SUPPLIED DATA:
========

(** The wait loop (lines 148-150): [n] calls of [sem_wait] on a semaphore
    that will be posted [posts] more times in all.  [false]: a call never
    returns. *)
Fixpoint sem_wait_all (n value posts : nat) : list action * bool :=
  match n with
  | 0 => ([], true)
  | S n' =>
      match value, posts with
      | S v, _ => let '(tr, ok) := sem_wait_all n' v posts in (SemWait :: tr, ok)
      | 0, S p => let '(tr, ok) := sem_wait_all n' 0 p in (SemWait :: tr, ok)
      | 0, 0 => ([], false)
      end
  end.

Definition posts_of (ws : list worker) : nat :=
  length (filter (fun a => match a with SemPost => true | _ => false end)
                 (flat_map w_trace ws)).

(** [main] from line 126 on: [searchPath] and [filenames] are what the
    option parsing left.  The semaphore was initialised to 0 (line 86). *)
Definition main (searchPath : string) (filenames : list string) : outcome :=
  match not_a_directory w searchPath with
  | Throws what => mkOutcome (Aborted what) [] []     (* nothing catches it *)
  | Returns true => mkOutcome (Exit EXIT_FAILURE) [Err (InvalidRoot searchPath)] []
  | Returns false =>
      match resolve w searchPath with
      | Some root =>
          let '(errs, ws) := spawn searchPath root filenames 0 in
          let posts := if sem_shared w then posts_of ws else 0 in
          let '(waits, ok) := sem_wait_all (length filenames) 0 posts in
          mkOutcome (if ok then Exit 0 else Blocked) (errs ++ waits) ws
      | None => mkOutcome (Exit EXIT_FAILURE) [Err (InvalidRoot searchPath)] []
      end
  end.

End Main.

End Myfind.

(** ** The variant with [find_file] (regular files only, no "Not found")

    The second of the two programs of [part_001]. *)

Module FindFile.

Definition compare_filenames (caseInsensitive : bool) (file1 file2 : string) : bool :=
  if caseInsensitive then
    Z.eqb (CString.strcasecmp (CString.c_str file1) (CString.c_str file2)) 0
  else
    String.eqb file1 file2.

(** The iterators on a path that may name nothing. *)
Definition walk_path (recursive : bool) (searchpath : string) (target : option node)
    : list item :=
  match target with
  | Some root => walk recursive searchpath root
  | None => [Raise "No such file or directory"]
  end.

Section Task.

Variable fl : flags.
Variable self : proc.

(** Either loop of [find_file] (lines 26-30 and 32-36).  Nothing catches
    the exception of an iterator: it ends the process. *)
Fixpoint scan (filename : string) (items : list item) : list action * option string :=
  match items with
  | [] => ([], None)
  | Raise what :: _ => ([], Some what)
  | Yield e :: rest =>
      let '(tr, exn) := scan filename rest in
      if kind_eqb (e_kind e) Regular
         && compare_filenames (caseInsensetiveSearch fl) (e_name e) filename
      then (Out (Found (pid self) filename (e_path e)) :: tr, exn)
      else (tr, exn)
  end.

Definition find_file (searchpath : string) (target : option node) (filename : string)
    : list action * option string :=
  scan filename (walk_path (recursiveSearchEnabled fl) searchpath target).

End Task.

Section Main.

Variable fl : flags.
Variable w : world.
Variable home : string.     (* getenv("home"), else the passwd entry *)

(** The fork loop (lines 71-77); a failed fork is not looked at. *)
Fixpoint spawn (searchpath : string) (filenames : list string) (i : nat) : list worker :=
  match filenames with
  | [] => []
  | filename :: rest =>
      match fork w i with
      | Some child =>
          mkWorker child filename
            (fst (find_file fl (mkProc child (cwd (parent w))) searchpath
                            (resolve w searchpath) filename))
          :: spawn searchpath rest (S i)
      | None => spawn searchpath rest (S i)
      end
  end.

(** [main] from line 57 on.  [wait(NULL)] fails once no child is left, so
    the loop of line 80 ends when the children have. *)
Definition main (searchpath : string) (filenames : list string) : outcome :=
  let searchpath := if String.eqb searchpath "~" then home else searchpath in
  mkOutcome (Exit 0) [] (spawn searchpath filenames 0).

End Main.

End FindFile.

========

GOAL OF THE EXERCISE: Return all of the listing above exactly, leaving nothing out.

REPLY TO THE EXERCISE:
(** The wait loop (lines 148-150): [n] calls of [sem_wait] on a semaphore
    that will be posted [posts] more times in all.  [false]: a call never
    returns. *)
Fixpoint sem_wait_all (n value posts : nat) : list action * bool :=
  match n with
  | 0 => ([], true)
  | S n' =>
      match value, posts with
      | S v, _ => let '(tr, ok) := sem_wait_all n' v posts in (SemWait :: tr, ok)
      | 0, S p => let '(tr, ok) := sem_wait_all n' 0 p in (SemWait :: tr, ok)
      | 0, 0 => ([], false)
      end
  end.

Definition posts_of (ws : list worker) : nat :=
  length (filter (fun a => match a with SemPost => true | _ => false end)
                 (flat_map w_trace ws)).

(** [main] from line 126 on: [searchPath] and [filenames] are what the
    option parsing left.  The semaphore was initialised to 0 (line 86). *)
Definition main (searchPath : string) (filenames : list string) : outcome :=
  match not_a_directory w searchPath with
  | Throws what => mkOutcome (Aborted what) [] []     (* nothing catches it *)
  | Returns true => mkOutcome (Exit EXIT_FAILURE) [Err (InvalidRoot searchPath)] []
  | Returns false =>
      match resolve w searchPath with
      | Some root =>
          let '(errs, ws) := spawn searchPath root filenames 0 in
          let posts := if sem_shared w then posts_of ws else 0 in
          let '(waits, ok) := sem_wait_all (length filenames) 0 posts in
          mkOutcome (if ok then Exit 0 else Blocked) (errs ++ waits) ws
      | None => mkOutcome (Exit EXIT_FAILURE) [Err (InvalidRoot searchPath)] []
      end
  end.

End Main.

End Myfind.

(** ** The variant with [find_file] (regular files only, no "Not found")

    The second of the two programs of [part_001]. *)

Module FindFile.

Definition compare_filenames (caseInsensitive : bool) (file1 file2 : string) : bool :=
  if caseInsensitive then
    Z.eqb (CString.strcasecmp (CString.c_str file1) (CString.c_str file2)) 0
  else
    String.eqb file1 file2.

(** The iterators on a path that may name nothing. *)
Definition walk_path (recursive : bool) (searchpath : string) (target : option node)
    : list item :=
  match target with
  | Some root => walk recursive searchpath root
  | None => [Raise "No such file or directory"]
  end.

Section Task.

Variable fl : flags.
Variable self : proc.

(** Either loop of [find_file] (lines 26-30 and 32-36).  Nothing catches
    the exception of an iterator: it ends the process. *)
Fixpoint scan (filename : string) (items : list item) : list action * option string :=
  match items with
  | [] => ([], None)
  | Raise what :: _ => ([], Some what)
  | Yield e :: rest =>
      let '(tr, exn) := scan filename rest in
      if kind_eqb (e_kind e) Regular
         && compare_filenames (caseInsensetiveSearch fl) (e_name e) filename
      then (Out (Found (pid self) filename (e_path e)) :: tr, exn)
      else (tr, exn)
  end.

Definition find_file (searchpath : string) (target : option node) (filename : string)
    : list action * option string :=
  scan filename (walk_path (recursiveSearchEnabled fl) searchpath target).

End Task.

Section Main.

Variable fl : flags.
Variable w : world.
Variable home : string.     (* getenv("home"), else the passwd entry *)

(** The fork loop (lines 71-77); a failed fork is not looked at. *)
Fixpoint spawn (searchpath : string) (filenames : list string) (i : nat) : list worker :=
  match filenames with
  | [] => []
  | filename :: rest =>
      match fork w i with
      | Some child =>
          mkWorker child filename
            (fst (find_file fl (mkProc child (cwd (parent w))) searchpath
                            (resolve w searchpath) filename))
          :: spawn searchpath rest (S i)
      | None => spawn searchpath rest (S i)
      end
  end.

(** [main] from line 57 on.  [wait(NULL)] fails once no child is left, so
    the loop of line 80 ends when the children have. *)
Definition main (searchpath : string) (filenames : list string) : outcome :=
  let searchpath := if String.eqb searchpath "~" then home else searchpath in
  mkOutcome (Exit 0) [] (spawn searchpath filenames 0).

End Main.

End FindFile.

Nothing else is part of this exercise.